##### MATERIALS PROVIDED
(* ===== verification/Client.v ===== *)
(** * The UDP client and the stream generator: [core/udp/client.py],
    [stream_generator/main.py]

    The socket is the function [sendto] from the number of datagrams sent so far and
    the payload to the outcome; what was sent and slept is recorded in order. *)

From S2P Require Export Validate Tracing Database.
Import Tracing.

Module Client.

Inductive effect := Opened | Sent (payload : bytes) | Slept (seconds : Z) | Closed.

(** [itertools.batched(objects, n)]: the next [n] objects at a time *)
Fixpoint batches {A} (fuel n : nat) (l : list A) : list (list A) :=
  match fuel, l with
  | S fuel, _ :: _ => take n l :: batches fuel n (drop n l)
  | _, _ => []
  end.

Definition batched {A} (l : list A) (n : Z) : res (list (list A)) :=
  if (n <? 1)%Z then raise ValueError "n must be at least one"
  else Ok (batches (length l) (Z.to_nat n) l).

(** The payload of an object *)
Definition payload_of `{Interpreter} (object : pyval) : res bytes :=
  s ← json_dumps compact_style object; utf8_encode s.

Fixpoint for_each {A} (f : A -> io (list effect) ()) (l : list A) : io (list effect) () :=
  match l with
  | [] => mret ()
  | x :: r => _ ← f x; for_each f r
  end.

Section Socket.
Context `{Interpreter}.
Variable sendto : nat -> bytes -> res ().

Definition is_sent (e : effect) : bool := match e with Sent _ => true | _ => false end.

(** [self.socket.sendto]; an error is logged and raised again. *)
Definition transmit (payload : bytes) : io (list effect) () := fun log =>
  match sendto (length (List.filter is_sent log)) payload with
  | Ok _ => (Ok (), log ++ [Sent payload])
  | Raise e => (Raise e, log)
  end.

Definition send_object (object : pyval) : io (list effect) () :=
  payload ← io_res (payload_of object); transmit payload.

(** [time.sleep] *)
Definition sleep (seconds : Z) : io (list effect) () := fun log =>
  if (seconds <? 0)%Z then (raise ValueError "sleep length must be non-negative", log)
  else (Ok (), log ++ [Slept seconds]).

(** [UdpClient.send] *)
Definition send (objects : list pyval) (batch_size time_between_batches : Z) : io (list effect) () :=
  bs ← io_res (batched objects batch_size);
  for_each (fun batch => _ ← for_each send_object batch; sleep time_between_batches) bs.

(** [with UdpClient(ip, port) as udp_client:] around a block: the constructor makes the
    socket, [__exit__] closes it on every exit. *)
Definition with_client (open_socket close_socket : res ()) (block : io (list effect) ()) :
    io (list effect) () := fun log =>
  match open_socket with
  | Raise e => (Raise e, log)
  | Ok _ =>
      let '(r, log) := block (log ++ [Opened]) in
      match close_socket with
      | Raise e => (Raise e, log)
      | Ok _ => (r, log ++ [Closed])
      end
  end.
End Socket.

End Client.

Module Generator.

Section Generate.
Context `{Interpreter} `{Propagator}.

(** [inject_into_dict] on a value: the setter fails on anything but a dict. *)
Definition inject_value (ctx : option span_context) (obj : pyval) : res pyval :=
  match obj with
  | VDict d => Ok (VDict (inject_into_dict ctx d))
  | _ => match inject_fields ctx with
         | [] => Ok obj
         | _ => raise TypeError "item assignment"
         end
  end.

(** [_inject_trace_context] *)
Definition inject_trace_context (ctx : option span_context) (objects : list pyval) : res (list pyval) :=
  res_mapM (inject_value ctx) objects.

(** [main] from the validator and the lines of the source file on *)
Definition main (sendto : nat -> bytes -> res ()) (open_socket close_socket : res ())
    (v : Validate.Validator) (ctx : option span_context)
    (lines : list text) (batch_size time_between_batches : Z) : io (list Client.effect) () :=
  p ← io_res (Validate.get_validated_objects_from_file v lines);
  Client.with_client open_socket close_socket
    (traced ← io_res (inject_trace_context ctx (Validate.vo_data <$> p.1));
     Client.send sendto traced batch_size time_between_batches).
End Generate.

End Generator.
##########
TASK INSTRUCTIONS: Would you output, from the records above, exactly the run of lines that starts at the line containing "(** [time.sleep] *)" and ends at the line containing "match open_socket with", and only that run?

RESULT OF THE EXERCISE:
(** [time.sleep] *)
Definition sleep (seconds : Z) : io (list effect) () := fun log =>
  if (seconds <? 0)%Z then (raise ValueError "sleep length must be non-negative", log)
  else (Ok (), log ++ [Slept seconds]).

(** [UdpClient.send] *)
Definition send (objects : list pyval) (batch_size time_between_batches : Z) : io (list effect) () :=
  bs ← io_res (batched objects batch_size);
  for_each (fun batch => _ ← for_each send_object batch; sleep time_between_batches) bs.

(** [with UdpClient(ip, port) as udp_client:] around a block: the constructor makes the
    socket, [__exit__] closes it on every exit. *)
Definition with_client (open_socket close_socket : res ()) (block : io (list effect) ()) :
    io (list effect) () := fun log =>
  match open_socket with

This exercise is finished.